FENa and FEUrea clinical interpretation
| Marker | Value | Interpretation | Typical cause |
|---|---|---|---|
| FENa | < 1% | Prerenal | Volume depletion, heart failure, hepatorenal syndrome |
| FENa | 1-2% | Indeterminate | Mixed picture - needs clinical correlation |
| FENa | > 2% | Intrinsic renal | Acute tubular necrosis, interstitial nephritis |
| FEUrea | < 35% | Prerenal | Use when patient is on diuretics |
| FEUrea | >= 35% | Intrinsic renal | Tubular dysfunction despite diuretics |
Standard cut-offs for differentiating causes of acute kidney injury (AKI). FEUrea is preferred in patients taking diuretics.

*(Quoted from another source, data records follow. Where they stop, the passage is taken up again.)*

(** C10. A falsy resolved id (0 or [None]) counts as no id.  For such a
    user that [is_admin] does not accept, [can_access_whiteboard] returns
    [False] and leaves the world untouched, so no query is executed; and
    the comment predicates return the falsy id itself, whoever wrote the
    comment and whatever the user's admin and teaching flags are. *)
Theorem C10_falsy_id_is_no_id (w : World) (user : option user_obj)
    (whiteboard_id : pyid) (comment : Comment.t) :
  id_truthy (_get_user_id user) = false ->
  (Py.truthy (is_admin user) = false ->
   can_access_whiteboard is_admin is_teaching user whiteboard_id w
   = (Return (Py.Bool false), w))
  /\ exists v,
       Py.truthy v = false
       /\ can_delete_comment comment user w = (Return v, w)
       /\ can_update_comment comment user w = (Return v, w).
Proof.
  intros Hid. split.
  - intros Hadmin. unfold can_access_whiteboard, bind, gets. rewrite Hadmin.
    destruct (FEATURE_FLAG_WHITEBOARDS (config w)); cbn [negb]; [|reflexivity].
    destruct (_get_user_id user) as [n|]; [|reflexivity].
    cbn in Hid. now rewrite Hid.
  - exists (id_value (_get_user_id user)). split; [exact Hid|].
    unfold can_delete_comment, can_update_comment. now rewrite Hid.
Qed.

(** ** The whiteboard query *)

Lemma and3_true_iff (a b : Sql.tri) :
  Sql.and3 a b = Sql.TRUE <-> a = Sql.TRUE /\ b = Sql.TRUE.
Proof. destruct a, b; cbn; intuition congruence. Qed.

Lemma or3_true_iff (a b : Sql.tri) :
  Sql.or3 a b = Sql.TRUE <-> a = Sql.TRUE \/ b = Sql.TRUE.
Proof. destruct a, b; cbn; intuition congruence. Qed.

Lemma of_bool_true_iff (b : bool) : Sql.of_bool b = Sql.TRUE <-> b = true.
Proof. destruct b; cbn; intuition congruence. Qed.

Lemma is_true_iff (t : Sql.tri) : Sql.is_true t = true <-> t = Sql.TRUE.
Proof. destruct t; cbn; intuition congruence. Qed.

Lemma eq_param_true_iff (x : Z) (p : pyid) :
  Sql.eq_param x p = Sql.TRUE <-> p = Some x.
Proof.
  destruct p as [n|]; cbn.
  - rewrite of_bool_true_iff, Z.eqb_eq. split; [now intros -> | now intros [= ->]].
  - split; discriminate.
Qed.

Lemma ilike_infix_true_iff (u : Db.users_row) (word : string) :
  Sql.ilike_infix (Db.canvas_course_role u) word = Sql.TRUE <-> role_mentions u word.
Proof.
  unfold role_mentions, Sql.ilike_infix.
  destruct (Db.canvas_course_role u) as [role|].
  - rewrite of_bool_true_iff, str_contains_iff. split.
    + intros H. exists role. auto.
    + now intros [role' [[= <-] H]].
  - split; [discriminate | intros [role [H _]]; discriminate].
Qed.

Lemma subquery_user_ids_iff (d : Db.t) (p : Sql.params) (user_id : Z) :
  In user_id (Sql.subquery_user_ids d p) <->
  exists whiteboard_id,
    Sql.p_whiteboard_id p = Some whiteboard_id
    /\ whiteboard_member d user_id whiteboard_id.
Proof.
  unfold Sql.subquery_user_ids, whiteboard_member. rewrite in_map_iff. split.
  - intros [r [Hr Hin]]. apply filter_In in Hin. destruct Hin as [Hin Hw].
    apply is_true_iff, eq_param_true_iff in Hw. eauto 6.
  - intros [wid [Hp [r [Hin [Hu Hw]]]]]. exists r. split; [exact Hu|].
    apply filter_In. split; [exact Hin|].
    apply is_true_iff, eq_param_true_iff. now rewrite Hp, Hw.
Qed.

(** When the base condition of the query holds of a joined row. *)
Lemma whiteboard_access_sql_true_iff (d : Db.t) (p : Sql.params)
    (u : Db.users_row) (wb : Db.whiteboards_row) :
  Sql.eval d p whiteboard_access_sql u wb = Sql.TRUE <->
  Db.u_id u = Sql.p_user_id p
  /\ Db.w_course_id wb = Sql.p_course_id p
  /\ ((exists whiteboard_id,
          Sql.p_whiteboard_id p = Some whiteboard_id
          /\ whiteboard_member d (Db.u_id u) whiteboard_id)
      \/ role_mentions u "admin"
      \/ role_mentions u "instructor"
      \/ role_mentions u "teacher").
Proof.
  unfold whiteboard_access_sql. cbn [Sql.eval].
  rewrite !and3_true_iff, !or3_true_iff, !of_bool_true_iff, !Z.eqb_eq,
    !ilike_infix_true_iff, existsb_Zeqb_iff, subquery_user_ids_iff.
  tauto.
Qed.
(** The count persisted after a successful constructor on an existing
    database. *)
Lemma init_return_count_zero
  (X : Externals) (path : option str) (mp : option str) (w w' : World)
  (d : DbFile) (db : PasswordDatabase) :
  db_file w = Some d ->
  __init__ X path mp w = (Return db, w') ->
  count (attempts_read w') = 0 /\ exists d', db_file w' = Some d'.
Proof.
  intros Hdb Hrun. destruct d as [t|].
  - destruct mp as [pw|].
    + destruct (init_supplied_run X path pw w t Hdb)
        as [salt [w1 [E [_ [_ [Hd [Ha _]]]]]]].
      rewrite E in Hrun. inversion Hrun; subst w1.
      split; [|eexists; exact Hd].
      unfold attempts_read. rewrite Ha.
      destruct (attempts_file w); reflexivity.
    + destruct (tty w) as [|[wait pw] rest] eqn:Htty.
      * destruct (get_master_password_eof X w (Sqlite t) Hdb Htty) as [w1 E].
        rewrite init_prompted in Hrun. unfold bind in Hrun.
        rewrite E in Hrun. discriminate.
      * destruct (init_prompted_run X path w t wait pw rest Hdb Htty)
          as [salt [w1 [E [_ [Hd [Ha _]]]]]].
        rewrite E in Hrun. inversion Hrun; subst w1.
        split; [|eexists; exact Hd].
        unfold attempts_read. rewrite Ha. reflexivity.
  - exfalso. destruct mp as [pw|].
    + destruct (init_supplied_fails X path pw w Hdb) as [w1 [E _]].
      rewrite E in Hrun. discriminate.
    + rewrite init_prompted in Hrun. unfold bind in Hrun.
      destruct (tty w) as [|[wait pw] rest] eqn:Htty.
      * destruct (get_master_password_eof X w NotADatabase Hdb Htty)
          as [w1 E].
        rewrite E in Hrun. discriminate.
      * rewrite (get_master_password_run X w NotADatabase wait pw rest
                   Hdb Htty) in Hrun.
        cbv zeta in Hrun.
        match type of Hrun with
        | __init__ X path (Some pw) ?w1 = _ =>
            destruct (init_supplied_fails X path pw w1) as [w2 [E _]]
        end.
        { cbn [db_file set_attempts_file set_tty set_clock emit].
          rewrite (proj1 (after_throttle_frame _ _)). exact Hdb. }
        rewrite E in Hrun. discriminate.
Qed.

(** X11. After a successful unlock of an existing vault, the next
    prompted attempt is not delayed, however soon it comes: in any later
    world that still has the database and the [.attempts] the unlock
    wrote, the prompt is the only event. *)
Theorem no_delay_after_successful_unlock
  (X : Externals) (path : option str) (mp : option str) (w w1 w2 : World)
  (d d2 : DbFile) (db : PasswordDatabase) (wait : Q) (pw : str)
  (rest : list (Q * str)) :
  db_file w = Some d ->
  __init__ X path mp w = (Return db, w1) ->
  attempts_file w2 = attempts_file w1 ->
  db_file w2 = Some d2 ->
  tty w2 = (wait, pw) :: rest ->
  exists w3,
    _get_master_password X w2 = (Return pw, w3)
    /\ events w3 = events w2 ++ [GetPass "Enter master password: "].
Proof.
  intros Hdb Hrun Ha Hd2 Htty.
  destruct (init_return_count_zero X path mp w w1 d db Hdb Hrun) as [Hc _].
  assert (Hc2 : count (attempts_read w2) = 0).
  { unfold attempts_read in *. rewrite Ha. exact Hc. }
  destruct (prompt_without_delay_aux X w2 d2 wait pw rest Hd2 Htty)
    as [w3 [E He]]; [left; lia|].
  exists w3. split; assumption.
Qed.

Lemma no_delay_after_successful_unlock_witness :
  exists w3,
    _get_master_password Sample.imports
      (set_attempts_file (Some (AttemptsJson 0 1000)) Sample.world0)
    = (Return "hunter2", w3)
    /\ events w3
       = events (set_attempts_file (Some (AttemptsJson 0 1000)) Sample.world0)
           ++ [GetPass "Enter master password: "].
Proof.
  apply (no_delay_after_successful_unlock Sample.imports None (Some "pw")
           Sample.world0
           (set_attempts_file (Some (AttemptsJson 0 1000)) Sample.world0)
           (set_attempts_file (Some (AttemptsJson 0 1000)) Sample.world0)
           (Sqlite (Some [mkRow 1 "bank" "not-a-token" 900 900]))
           (Sqlite (Some [mkRow 1 "bank" "not-a-token" 900 900]))
           Sample.db0 (1 # 2) "hunter2" [(1, "y")%Q]).
  - reflexivity.
  - reflexivity.
  - reflexivity.
  - reflexivity.
  - reflexivity.
Defined.

(** X12. A failed unlock attempt (the database file is not an SQLite
    database) on a vault whose [.attempts] holds count [c] leaves count
    [c + 1] when the passphrase was given and count [c + 2] when it was
    read at the prompt: the prompt counts the attempt once and the failure
    handler of the constructor once more. *)
Theorem failed_attempt_counts
  (X : Externals) (path : option str) (w : World) (c : Z) (l : Q) :
  db_file w = Some NotADatabase ->
  attempts_file w = Some (AttemptsJson c l) ->
  (forall pw,
      exists e w',
        __init__ X path (Some pw) w = (Raise e, w')
        /\ persisted_count w' = c + 1)
  /\ (forall wait pw rest,
         tty w = (wait, pw) :: rest ->
         exists e w',
           __init__ X path None w = (Raise e, w')
           /\ persisted_count w' = c + 2).
Proof.
  intros Hdb Ha. split.
  - intros pw.
    destruct (init_supplied_fails X path pw w Hdb) as [w' [E [Ha' _]]].
    eexists. exists w'. split; [exact E|].
    unfold persisted_count. rewrite Ha', Ha. reflexivity.
  - intros wait pw rest Htty.
    rewrite init_prompted. unfold bind.
    rewrite (get_master_password_run X w NotADatabase wait pw rest Hdb Htty).
    cbv zeta.
    match goal with
    | |- context [__init__ X path (Some pw) ?w1] =>
        destruct (init_supplied_fails X path pw w1) as [w2 [E [Ha' _]]]
    end.
    { cbn [db_file set_attempts_file set_tty set_clock emit].
      rewrite (proj1 (after_throttle_frame _ _)). exact Hdb. }
    eexists. exists w2. split; [exact E|].
    unfold persisted_count. rewrite Ha'.
    cbn [attempts_file set_attempts_file].
    unfold attempts_read. rewrite Ha. cbn [count]. lia.
Qed.

Lemma failed_attempt_counts_witness :
  (forall pw,
      exists e w',
        __init__ Sample.imports None (Some pw) Scenario.unreadable
        = (Raise e, w')
        /\ persisted_count w' = 3 + 1)
  /\ (forall wait pw rest,
         tty Scenario.unreadable = (wait, pw) :: rest ->
         exists e w',
           __init__ Sample.imports None None Scenario.unreadable = (Raise e, w')
           /\ persisted_count w' = 3 + 2).
Proof.
  apply (failed_attempt_counts Sample.imports None Scenario.unreadable 3 998).
  - reflexivity.
  - reflexivity.
Defined.

(** The prompt on an existing database when no line can be read. *)
Lemma get_master_password_eof_run (X : Externals) (w : World) (d : DbFile) :
  db_file w = Some d ->
  tty w = [] ->
  _get_master_password X w
  = (Raise (SystemExit 1),
     emit (Print "Use --master-password option for non-interactive mode.")
       (emit (Print "Error: Master password is required.")
          (emit (GetPass "Enter master password: ")
             (after_throttle (attempts_read w) w)))).
Proof.
  intros Hdb Htty. destruct w as [d0 a s m1 m2 m3 c r ty ev].
  simpl in Hdb, Htty. subst d0 ty.
  unfold _get_master_password, after_throttle, throttle_delay, attempts_read,
    try_except, bind, db_exists, load_attempts, gets, time_time.
  simpl.
  destruct a as [[n l|]|]; simpl.
  - destruct (3 <=? n); [|reflexivity].
    destruct (Qpositive (py_max 0 (5 - (c - l)))); reflexivity.
  - reflexivity.
  - reflexivity.
Qed.

(** X13. When the constructor prompts on an existing database and no
    line can be read, it prints the two lines that ask for
    [--master-password] and exits with status 1; the attempt is not
    recorded: [.attempts], [.salt] and the database are as before. *)
Theorem prompt_at_end_of_input
  (X : Externals) (path : option str) (w : World) (d : DbFile) :
  db_file w = Some d ->
  tty w = [] ->
  exists w' before,
    __init__ X path None w = (Raise (SystemExit 1), w')
    /\ events w'
       = before
           ++ [GetPass "Enter master password: ";
               Print "Error: Master password is required.";
               Print "Use --master-password option for non-interactive mode."]
    /\ attempts_file w' = attempts_file w
    /\ salt_file w' = salt_file w
    /\ db_file w' = db_file w.
Proof.
  intros Hdb Htty. rewrite init_prompted. unfold bind.
  rewrite (get_master_password_eof_run X w d Hdb Htty).
  destruct (after_throttle_frame (attempts_read w) w) as [F1 [F2 [F3 _]]].
  eexists. exists (events (after_throttle (attempts_read w) w)).
  split; [reflexivity|].
  cbn [events attempts_file salt_file db_file emit].
  rewrite <- !app_assoc. repeat split; assumption || reflexivity.
Qed.
(** * Graph engine of grafos.py: shallow embedding and verified properties

    The [Graph] class of [grafos.py] keeps three attributes: the flag
    [directed], the dictionary [adjacency_list] (vertex -> list of
    neighbours) and the dictionary [edge_weights] ((source, target) ->
    weight).  Its methods are embedded as computations in a small
    state-and-exception monad over that record: a method receives the
    object, may raise a Python exception, and hands the object back.

    Vertex identifiers are strings (the shell reads them from dialogs and
    the importer from text lines), weights are integers ([int(parts[2])],
    [askinteger]).  None of the modelled methods depends on the insertion
    order of a dictionary (they count, sum, look up and test membership),
    so both dictionaries are finite maps. *)

From Stdlib Require Import ZArith Lia Ascii String.
From stdpp Require Import base option list list_numbers gmap strings fin_maps.

Set Warnings "-clear-no-such-hyp".

Local Open Scope string_scope.
Local Open Scope Z_scope.

(** ** The object state *)

Record Graph : Type := mkGraph {
  directed : bool;
  adjacency_list : gmap string (list string);
  edge_weights : gmap (string * string) Z
}.

(** [Graph(directed)]: both dictionaries start empty. *)
Definition init (d : bool) : Graph := mkGraph d ∅ ∅.

(** ** State and exception monad *)

(** The Python exceptions the modelled methods can raise. *)
Inductive exn : Type := KeyError | IndexError | ValueError.

(** A call returns a value, raises, or (for the [while] loops, which are
    run with a step budget) exhausts its budget. *)
Inductive outcome (A : Type) : Type :=
  | Ok (a : A)
  | Raise (e : exn)
  | OutOfFuel.
Arguments Ok {A} a.
Arguments Raise {A} e.
Arguments OutOfFuel {A}.

Definition M (A : Type) : Type := Graph → outcome A * Graph.

Global Instance M_ret : MRet M := λ A a g, (Ok a, g).

(** An exception leaves the object as it was when it was raised. *)
Global Instance M_bind : MBind M := λ A B k m g,
  match m g with
  | (Ok a, g') => k a g'
  | (Raise e, g') => (Raise e, g')
  | (OutOfFuel, g') => (OutOfFuel, g')
  end.

Definition raise {A} (e : exn) : M A := λ g, (Raise e, g).
Definition out_of_fuel {A} : M A := λ g, (OutOfFuel, g).
(** Reading an attribute of [self]. *)
Definition reads {A} (f : Graph → A) : M A := λ g, (Ok (f g), g).
(** Updating an attribute of [self] in place. *)
Definition modify (f : Graph → Graph) : M unit := λ g, (Ok tt, f g).

(** Result and final object of a call. *)
Definition result {A} (m : M A) (g : Graph) : outcome A := (m g).1.
Definition exec {A} (m : M A) (g : Graph) : Graph := (m g).2.

(** ** Dictionary and list primitives *)

Definition set_adjacency (f : gmap string (list string) → gmap string (list string))
    (g : Graph) : Graph :=
  mkGraph (directed g) (f (adjacency_list g)) (edge_weights g).

Definition set_weights (f : gmap (string * string) Z → gmap (string * string) Z)
    (g : Graph) : Graph :=
  mkGraph (directed g) (adjacency_list g) (f (edge_weights g)).

(** [d[k]] on a local dictionary. *)
Definition dict_getitem {V} (d : gmap string V) (k : string) : M V :=
  match d !! k with
  | Some v => mret v
  | None => raise KeyError
  end.

(** [l[i]] on a list, for a non-negative index. *)
Definition list_getitem {A} (l : list A) (i : nat) : M A :=
  match l !! i with
  | Some x => mret x
  | None => raise IndexError
  end.

(** [vertex in self.adjacency_list] *)
Definition adjacency_contains (vertex : string) : M bool :=
  reads (λ g, bool_decide (is_Some (adjacency_list g !! vertex))).

(** [self.adjacency_list[vertex]] *)
Definition adjacency_getitem (vertex : string) : M (list string) :=
  o ← reads (λ g, adjacency_list g !! vertex);
  match o with
  | Some adj => mret adj
  | None => raise KeyError
  end.

(** [self.adjacency_list.get(vertex, [])] *)
Definition adjacency_get (vertex : string) : M (list string) :=
  reads (λ g, default [] (adjacency_list g !! vertex)).

(** [self.adjacency_list[vertex].append(x)] *)
Definition adjacency_append (vertex x : string) : M unit :=
  adj ← adjacency_getitem vertex;
  modify (set_adjacency <[vertex := (adj ++ [x])%list]>).

(** [self.edge_weights.get((source, target), 1)] *)
Definition edge_weight (g : Graph) (source target : string) : Z :=
  default 1 (edge_weights g !! (source, target)).

(** ** Mutation methods *)

Definition add_vertex (vertex : string) : M unit :=
  present ← adjacency_contains vertex;
  if negb present then modify (set_adjacency <[vertex := []]>) else mret tt.

Definition add_edge (source target : string) (weight : Z) : M unit :=
  has_source ← adjacency_contains source;
  (if negb has_source then add_vertex source else mret tt);;
  has_target ← adjacency_contains target;
  (if negb has_target then add_vertex target else mret tt);;
  adjacency_append source target;;
  modify (set_weights <[(source, target) := weight]>);;
  d ← reads directed;
  if negb d then
    adjacency_append target source;;
    modify (set_weights <[(target, source) := weight]>)
  else mret tt.

(** *** The text importer *)

(** The builtins [str.strip], [str.split] and [int] are not code of
    [grafos.py].  They are modelled below for ASCII text only, and the
    model is used only on lines that satisfy [ascii_text]; results about
    arbitrary text take the two builtins as parameters
    ([load_from_file_with]).

    Whitespace as [str.split] and [str.strip] see it among the ASCII
    characters: tab to carriage return, the four separators 28-31, and the
    space.  The whitespace characters outside ASCII (U+0085, U+00A0,
    U+3000, ...) are not modelled. *)
Definition is_space (c : ascii) : bool :=
  let n := nat_of_ascii c in
  ((9 <=? n)%nat && (n <=? 13)%nat) || ((28 <=? n)%nat && (n <=? 32)%nat).

(** [s.split()]: the maximal runs of non-whitespace characters.  [cur] is
    the run being read, reversed. *)
Fixpoint split_go (s : string) (cur : list ascii) : list string :=
  let flush (rest : list string) :=
    match cur with
    | [] => rest
    | _ => string_of_list_ascii (rev cur) :: rest
    end in
  match s with
  | EmptyString => flush []
  | String c s' =>
      if is_space c then flush (split_go s' []) else split_go s' (c :: cur)
  end.

(** [line.strip().split()]; stripping first changes nothing, since
    [split()] drops leading and trailing whitespace itself. *)
Definition split (line : string) : list string := split_go line [].

Definition digit_of (c : ascii) : option Z :=
  let n := nat_of_ascii c in
  if ((48 <=? n)%nat && (n <=? 57)%nat) then Some (Z.of_nat n - 48) else None.

(** The digit part of an integer literal: digits, single underscores only
    between digits. *)
Fixpoint int_digits (s : string) (acc : Z) (after_digit : bool) : option Z :=
  match s with
  | EmptyString => if after_digit then Some acc else None
  | String c s' =>
      match digit_of c with
      | Some d => int_digits s' (10 * acc + d) true
      | None =>
          if (nat_of_ascii c =? 95)%nat && after_digit
          then match s' with
               | EmptyString => None
               | String c' _ =>
                   match digit_of c' with
                   | Some _ => int_digits s' acc false
                   | None => None
                   end
               end
          else None
      end
  end.

(** [int(s)] on an ASCII token without whitespace: an optional sign
    followed by the digit part; [None] stands for [ValueError].  Decimal
    digits outside ASCII and the limit on the number of digits that some
    interpreter versions impose (4300) are not modelled. *)
Definition int (s : string) : option Z :=
  match s with
  | String c s' =>
      if (nat_of_ascii c =? 43)%nat then int_digits s' 0 false
      else if (nat_of_ascii c =? 45)%nat then Z.opp <$> int_digits s' 0 false
      else int_digits s 0 false
  | EmptyString => None
  end.

(** The body of the [for line in file] loop, with the ASCII model of the
    builtins. *)
Definition load_line (line : string) : M unit :=
  let parts := split line in
  source ← list_getitem parts 0;
  target ← list_getitem parts 1;
  field ← list_getitem parts 2;
  weight ← (match int field with
            | Some w => mret w
            | None => raise ValueError
            end);
  add_edge source target weight.

(** [load_from_file], on the lines of the opened file. *)
Fixpoint load_from_file (lines : list string) : M unit :=
  match lines with
  | [] => mret tt
  | line :: rest => load_line line;; load_from_file rest
  end.

(** ** Query methods *)

Definition is_eulerian : M (bool * bool) :=
  items ← reads (λ g, map_to_list (adjacency_list g));
  let odd_degree_vertices :=
    sum_list_with (λ _, 1%nat)
      (filter (λ item : string * list string, (length item.2 mod 2 ≠ 0)%nat) items) in
  if (odd_degree_vertices =? 0)%nat then mret (true, false)
  else if (odd_degree_vertices =? 2)%nat then mret (false, true)
  else mret (false, false).

Definition get_order : M nat :=
  reads (λ g, size (adjacency_list g)).

Definition get_size : M nat :=
  values ← reads (λ g, (map_to_list (adjacency_list g)).*2);
  d ← reads directed;
  mret (sum_list_with length values / (if negb d then 2 else 1))%nat.

Definition get_adjacent_vertices (vertex : string) : M (list string) :=
  adjacency_get vertex.

(** [get_degree] returns a dictionary for a directed graph and a number
    otherwise. *)
Inductive degree : Type :=
  | InOut (in_degree out_degree : nat)
  | Plain (n : nat).

Definition get_degree (vertex : string) : M degree :=
  d ← reads directed;
  if (d : bool) then
    adj ← adjacency_get vertex;
    let out_degree := length adj in
    values ← reads (λ g, (map_to_list (adjacency_list g)).*2);
    let in_degree :=
      sum_list_with (λ edges : list string,
                       if bool_decide (vertex ∈ edges) then 1 else 0)%nat values in
    mret (InOut in_degree out_degree)
  else
    adj ← adjacency_get vertex;
    mret (Plain (length adj)).

Definition are_adjacent (v1 v2 : string) : M bool :=
  adj ← adjacency_get v1;
  mret (bool_decide (v2 ∈ adj)).

(** ** Shortest paths *)

(** A value of the [distances] dictionary: an integer or
    [float('infinity')]. *)
Inductive dist : Type :=
  | Finite (d : Z)
  | Infinity.

(** [distance < distances[neighbor]] *)
Definition dist_lt (distance : Z) (known : dist) : bool :=
  match known with
  | Finite d => distance <? d
  | Infinity => true
  end.

(** [distances[end] == float('infinity')] *)
Definition is_infinity (d : dist) : bool :=
  match d with
  | Infinity => true
  | Finite _ => false
  end.

(** *** The priority queue

    [heapq] keeps the tuples [(distance, vertex)] in a binary heap ordered
    by Python's tuple comparison: by distance, then by vertex name.  That
    order is total, so [heappop] returns the one least tuple of the
    multiset of pushed tuples, whatever the layout of the heap array.  The
    queue is kept here as the sorted list of its tuples. *)
Definition entry_le (a b : Z * string) : bool :=
  (a.1 <? b.1) || ((a.1 =? b.1) && String.leb a.2 b.2).

Fixpoint heappush (heap : list (Z * string)) (item : Z * string) : list (Z * string) :=
  match heap with
  | [] => [item]
  | x :: heap' =>
      if entry_le item x then item :: x :: heap' else x :: heappush heap' item
  end.
(** C2: what each of the four alternatives does to the loop, and what that
    gives for a value with continuation lines. A pagination banner (index 0)
    writes one space and the loop goes on; the "Classification rules:" line
    (index 1) ends it with the dict built so far; a Key:Value line (index 2)
    is cut at its first colon, stored over whatever the key held, and its
    key becomes the current key; a continuation line (index 3) is appended
    to the value under the current key. So when the line of [k] is followed
    by banners and continuation lines, then by lines of other keys with
    their own continuations, and then by the end marker, the loop returns a
    dict in which [k] holds its value followed by the texts of its
    continuation lines in order, and one space was written per banner. *)
Theorem continuation_appended (line k v e aft k0 : string)
    (conts others tail : list outcome) (w : list call)
    (r0 : gmap string string) :
  Py.unpack2 (Py.split1 ":" line) = Ok (k, v) →
  forallb is_continuation conts = true →
  starts_with_key others = true →
  forallb (keeps_off k) others = true →
  (∃ result,
     int_config_loop (Matched 2 line :: conts ++ others ++ Matched 1 e :: tail)
                     w aft k0 r0
     = (Ok result, mkConsole tail (w ++ paged conts ++ paged others) e)
     ∧ result !! k = Some (v +:+ appended conts))
  ∧ (∀ text sc,
       int_config_loop (Matched 0 text :: sc) w aft k0 r0
       = int_config_loop sc (w ++ [Send " "]) text k0 r0)
  ∧ (∀ text sc,
       int_config_loop (Matched 1 text :: sc) w aft k0 r0
       = (Ok r0, mkConsole sc w text))
  ∧ (∀ key value sc,
       all_bytes no_colon key = true →
       int_config_loop (Matched 2 (key +:+ String ":" value) :: sc) w aft k0 r0
       = int_config_loop sc w (key +:+ String ":" value) key
                         (<[key := value]> r0)
       ∧ <[key := value]> r0 !! key = Some value)
  ∧ (∀ text sc old,
       r0 !! k0 = Some old →
       int_config_loop (Matched 3 text :: sc) w aft k0 r0
       = int_config_loop sc w text k0 (<[k0 := old +:+ text]> r0)).
Proof.
  intros Hline Hconts Hhead Hothers.
  split; [| split; [done | split; [done | split]]].
  - simpl. rewrite Hline.
    destruct (loop_continuations conts (others ++ Matched 1 e :: tail) w line
                k v (<[k := v]> r0) Hconts) as (aft1 & r1 & -> & Hr1);
      [by rewrite lookup_insert_eq |].
    destruct others as [|[[|[|[|[|n]]]] text | |] others];
      try discriminate Hhead.
    + exists r1. simpl. by rewrite app_nil_r.
    + simpl in Hothers. apply andb_prop in Hothers as [Ho Hothers]. simpl.
      destruct (Py.unpack2 (Py.split1 ":" text)) as [[k' v'] | ?]; [| done].
      apply negb_true_iff, bool_decide_eq_false in Ho.
      destruct (loop_other_keys k others (Matched 1 e :: tail)
                  (w ++ paged conts) text k' (<[k' := v']> r1) Hothers Ho)
        as (aft2 & cur2 & r2 & -> & Hr2); [by rewrite lookup_insert_eq |].
      exists r2. simpl. rewrite <- app_assoc. split; [done |].
      by rewrite Hr2, lookup_insert_ne.
  - intros key value sc Hkey. simpl.
    rewrite split1_first_colon by done. simpl.
    by rewrite lookup_insert_eq.
  - intros text sc old Hold. simpl. unfold Py.getitem. by rewrite Hold.
Qed.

Frequently asked questions
What is a normal FENa?
In healthy adults with normal kidney function and normal volume status, FENa is typically around 0.5-1%. In clinical practice, FENa is only measured when acute kidney injury is present. A value below 1% is taken as evidence of prerenal physiology; a value above 2% suggests intrinsic renal injury such as acute tubular necrosis. The range from 1% to 2% is diagnostically indeterminate and requires clinical correlation.
Can I use FENa in a patient who has taken furosemide?
No - diuretics invalidate FENa because they force urinary sodium excretion regardless of volume status, driving FENa above 1% even in a genuinely prerenal state. Use FEUrea instead (cut-off: 35%). Enter serum BUN and urine urea nitrogen in the optional fields of this calculator to get a simultaneous FEUrea result.
Why does contrast nephropathy give a low FENa despite tubular injury?
Iodinated contrast causes intense renal vasoconstriction in addition to direct tubulotoxicity. The severe reduction in renal blood flow activates sodium conservation mechanisms so powerfully that FENa remains below 1% even though the tubular cells are being damaged. The same mechanism applies in myoglobinuric AKI (rhabdomyolysis), where intense vasoconstriction overrides tubular dysfunction in the early hours.
What sample do I need to calculate FENa?
You need a paired spot (random) urine sample and a serum sample drawn at approximately the same time. No timed 24-hour collection is required. The four measurements needed are: serum sodium, urine sodium, serum creatinine, and urine creatinine. If you also want FEUrea, you need serum BUN and urine urea nitrogen from the same paired samples.
Is FENa useful in chronic kidney disease?
FENa is not validated for chronic kidney disease (CKD). In CKD, the damaged tubules have reduced ability to reabsorb sodium as part of the long-standing disease process, so FENa is often elevated at baseline and cannot reliably distinguish a prerenal superimposed on CKD from intrinsic worsening of CKD. FENa interpretation is only reliable in the context of a new or acute rise in creatinine.